Dass der Saale-Sinn-Vorschlag unter dem Aspekt der Kosten und einer drohenden Beitragserhöhung von Seiten des Präsidenten verhindert werden soll, ist für Back kein Argument. "Der Rhönklub sitzt auf 300 000 Euro. Um in die Zukunft zu investieren, muss auch mal Geld in die Hand genommen werden. ... Ein Profi hat durchaus andere Möglichkeiten als die Damen der Geschäftsstelle, an Fördermittel heranzukommen."

Als "unsäglich" und "unmöglich eingefädelt" bezeichnete Back die Debatte um die Digitalisierung. Natürlich müsse sich der Rhönklub digital aufstellen und habe großen Nachholbedarf, doch so einiges blieb bei der Vorstellung durch den Vertreter des Rhönklubs Eichenzell im Dunkeln. Unklar, wer hier am Ende möglicherweise profitiere. Andererseits hätten sich aber auch Vertreter von Zweigvereinen in der Versammlung mit ihren Kommentaren nicht mit Ruhm bekleckert.

Hammelmann: Es war heftig

Dieser Ansicht ist auch Thomas Hammelmann (Stellvertretender Vorsitzender Rhönklub Bad Kissingen). "Es war schon heftig", sagt er. Sicher, der Präsident sei "aus der Rolle gefallen", doch auch Eingaben eines Vertreters der Saale-Sinn Region seien übers Ziel hinaus geschossen. Unfair fand Hammelmann die Buh-Rufe gegen den Präsidenten. "Das ist auch nicht akzeptabel. Warum haben diese Personen keinen Gegenkandidaten gestellt?" Hammelmann gibt sich die Antwort selbst: "Es hätte mich gewundert, wenn sich jemand gemeldet hätte. Da stellt sich keiner freiwillig hin."

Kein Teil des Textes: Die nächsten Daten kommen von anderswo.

(** A failure to record history undoes a relaunch that had succeeded.  The new
    runtime was verified, committed to etcd and put back in rotation; then the
    history database fails once, and the handler starts the old policy over the
    running server while the node is in rotation, and commits that. *)
Theorem recorded_failure_undoes_relaunch : exists fault w' e,
  ex_relaunch fault (fun _ => true) [] = (w', Err e) /\
  (exists t text, forall t', fault t' = if Nat.eqb t t' then Some text else None) /\
  events w' = [Serving "old" (ex_runtime F16); LaunchEngine (ex_request F16); Committed; Serving "new" (ex_runtime Q8_0);
               LaunchEngine (ex_request Q8_0); StopEngine] /\
  (status <$> get (reg w') "h") = Some HEALTHY /\ (model <$> get (reg w') "h") = Some "old".
Proof.
  exists (fun t => if Nat.eqb 39 t then Some "disk full" else None). eexists _, _. split; [vm_compute; reflexivity|].
  split; [by exists 39%nat, "disk full"|]. split_and!; vm_compute; reflexivity.
Qed.

(** A lost reply to the commit leaves a record of an engine that does not run.
    etcd has committed the new runtime but the answer is lost; the rollback
    fails to start the old policy, and its guarded writes are refused because
    the record changed.  The registration stays HEALTHY, so discovery puts the
    node back in rotation without a server. *)
Theorem lost_commit_reply_routes_dead_node : exists lose w' e kv n,
  ex_relaunch (fun _ => None) (fun c => bool_decide (c = Q8_0)) lose = (w', Err e) /\
  lookup_kv (db w') "/nodes/h" = Some kv /\ parse_node (ex_env (fun _ => None)) "/nodes/h" (kv_value kv) = Some n /\
  (status <$> get (add_discovered n (reg w')) "h") = Some HEALTHY /\ events w' <> [] /\ serving (events w') = None.
Proof.
  exists (repeat false 6 ++ [true]). eexists _, _, _, _. split; [vm_compute; reflexivity|].
  split_and!; [vm_compute; reflexivity|vm_compute; reflexivity|vm_compute; reflexivity|vm_compute; discriminate|vm_compute; reflexivity].
Qed.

Zum Thema Geschäftsführer sagt Hammelmann: "Der Präsident versuchte den Vorschlag unter dem Tisch zu halten. Mit dem Personal der Geschäftsstelle ist das aber nicht zu leisten, das macht keinen Sinn." Hammelmann weist aber darauf hin, dass Jürgen Reinhardt viel Zeit in den Rhönklub investiere, allerdings neue Ideen und neuen Schwung gebe es nicht. "Er macht seine Arbeit, lässt aber vieles auch dahinplätschern."

Spaltung schon im Gang

Die Saale-Sinn-Region des Rhönklubs kommt am 13. November in Oberbach zu ihrer Hauptversammlung zusammen. Ein Vertreter eines großen Zweigvereins wünscht sich eine "Trotzreaktion" der Region im Sinne von "jetzt erst recht", dass die Region ihrerseits ihre Vorstellungen umsetzt und vorangeht. Dies könnte zu einer weiteren Spaltung im Rhönklub beitragen. Man beobachte schon seit längerem eine Spaltung der Region Fulda gegen die Region Saale-Sinn.